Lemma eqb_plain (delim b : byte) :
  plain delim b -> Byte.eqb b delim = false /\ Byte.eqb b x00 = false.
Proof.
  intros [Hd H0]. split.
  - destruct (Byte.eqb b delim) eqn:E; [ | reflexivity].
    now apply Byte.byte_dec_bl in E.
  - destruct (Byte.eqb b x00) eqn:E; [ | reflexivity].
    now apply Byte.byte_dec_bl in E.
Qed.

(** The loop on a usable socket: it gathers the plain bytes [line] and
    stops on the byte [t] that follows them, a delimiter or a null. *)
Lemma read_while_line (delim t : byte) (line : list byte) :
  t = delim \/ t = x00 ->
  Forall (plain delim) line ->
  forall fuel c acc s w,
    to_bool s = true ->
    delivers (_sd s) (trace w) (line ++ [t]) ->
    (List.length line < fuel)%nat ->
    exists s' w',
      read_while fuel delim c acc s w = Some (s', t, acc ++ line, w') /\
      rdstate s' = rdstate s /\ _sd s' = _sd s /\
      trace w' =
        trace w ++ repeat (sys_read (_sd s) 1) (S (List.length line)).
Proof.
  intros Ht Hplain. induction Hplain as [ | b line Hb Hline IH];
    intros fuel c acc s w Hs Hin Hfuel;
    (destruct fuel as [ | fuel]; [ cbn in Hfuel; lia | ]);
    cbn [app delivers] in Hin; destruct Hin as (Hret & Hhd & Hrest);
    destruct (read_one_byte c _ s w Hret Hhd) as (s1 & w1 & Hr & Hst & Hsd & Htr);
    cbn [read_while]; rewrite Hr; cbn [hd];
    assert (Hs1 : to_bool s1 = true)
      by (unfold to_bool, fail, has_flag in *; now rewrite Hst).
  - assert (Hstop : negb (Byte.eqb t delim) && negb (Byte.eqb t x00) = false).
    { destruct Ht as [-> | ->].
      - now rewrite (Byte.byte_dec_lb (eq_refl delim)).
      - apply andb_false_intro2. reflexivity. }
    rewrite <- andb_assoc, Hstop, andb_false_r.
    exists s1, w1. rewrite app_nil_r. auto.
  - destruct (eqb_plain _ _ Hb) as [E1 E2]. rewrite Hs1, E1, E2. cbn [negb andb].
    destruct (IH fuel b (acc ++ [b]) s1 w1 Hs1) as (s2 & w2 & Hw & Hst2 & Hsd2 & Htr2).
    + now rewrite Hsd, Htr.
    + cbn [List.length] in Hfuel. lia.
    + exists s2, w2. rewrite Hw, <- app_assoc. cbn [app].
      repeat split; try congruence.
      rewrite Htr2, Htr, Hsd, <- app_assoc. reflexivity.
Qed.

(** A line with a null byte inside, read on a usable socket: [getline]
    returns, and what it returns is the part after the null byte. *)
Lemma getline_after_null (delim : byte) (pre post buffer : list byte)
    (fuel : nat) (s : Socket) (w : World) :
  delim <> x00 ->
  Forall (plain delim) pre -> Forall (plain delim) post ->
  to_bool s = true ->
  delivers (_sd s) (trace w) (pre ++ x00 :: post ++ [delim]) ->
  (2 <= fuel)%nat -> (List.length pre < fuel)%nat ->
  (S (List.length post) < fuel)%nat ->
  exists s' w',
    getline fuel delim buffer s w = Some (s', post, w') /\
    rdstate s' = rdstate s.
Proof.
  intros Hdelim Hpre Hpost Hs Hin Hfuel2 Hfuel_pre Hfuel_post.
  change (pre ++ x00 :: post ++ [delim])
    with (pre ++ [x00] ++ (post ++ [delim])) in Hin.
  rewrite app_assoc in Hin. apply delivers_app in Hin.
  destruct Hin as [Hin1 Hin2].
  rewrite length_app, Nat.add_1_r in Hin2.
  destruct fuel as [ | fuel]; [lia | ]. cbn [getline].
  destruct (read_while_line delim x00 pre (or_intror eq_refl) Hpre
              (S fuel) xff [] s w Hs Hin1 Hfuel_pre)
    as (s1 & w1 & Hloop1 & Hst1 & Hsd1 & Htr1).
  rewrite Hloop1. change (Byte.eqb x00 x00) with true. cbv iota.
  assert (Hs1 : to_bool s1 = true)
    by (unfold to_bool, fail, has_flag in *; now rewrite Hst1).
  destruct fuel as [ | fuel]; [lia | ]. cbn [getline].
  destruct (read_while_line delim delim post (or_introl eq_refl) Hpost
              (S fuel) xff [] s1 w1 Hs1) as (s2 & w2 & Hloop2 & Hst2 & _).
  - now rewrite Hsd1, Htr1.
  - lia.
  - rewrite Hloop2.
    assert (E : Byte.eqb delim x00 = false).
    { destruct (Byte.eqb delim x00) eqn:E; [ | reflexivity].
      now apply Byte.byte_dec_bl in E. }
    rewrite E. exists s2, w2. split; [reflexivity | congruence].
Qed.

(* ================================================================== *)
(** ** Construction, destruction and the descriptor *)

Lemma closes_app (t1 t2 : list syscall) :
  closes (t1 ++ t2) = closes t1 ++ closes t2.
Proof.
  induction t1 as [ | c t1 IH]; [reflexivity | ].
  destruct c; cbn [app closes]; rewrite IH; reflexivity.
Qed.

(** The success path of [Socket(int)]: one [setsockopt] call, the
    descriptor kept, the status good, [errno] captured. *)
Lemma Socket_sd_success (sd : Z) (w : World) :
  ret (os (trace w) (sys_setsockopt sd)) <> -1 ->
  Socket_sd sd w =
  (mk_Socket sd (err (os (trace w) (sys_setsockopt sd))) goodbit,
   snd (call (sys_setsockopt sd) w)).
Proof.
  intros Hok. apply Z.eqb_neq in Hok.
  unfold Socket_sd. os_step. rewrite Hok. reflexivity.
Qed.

» **Task objective**
Copy each line in the entries above where the word "reflexivity" shows up.

» **Result of the exercise**
  - destruct (Byte.eqb b delim) eqn:E; [ | reflexivity].
  - destruct (Byte.eqb b x00) eqn:E; [ | reflexivity].
      - apply andb_false_intro2. reflexivity. }
      rewrite Htr2, Htr, Hsd, <- app_assoc. reflexivity.
    { destruct (Byte.eqb delim x00) eqn:E; [ | reflexivity].
    rewrite E. exists s2, w2. split; [reflexivity | congruence].
  induction t1 as [ | c t1 IH]; [reflexivity | ].
  destruct c; cbn [app closes]; rewrite IH; reflexivity.
  unfold Socket_sd. os_step. rewrite Hok. reflexivity.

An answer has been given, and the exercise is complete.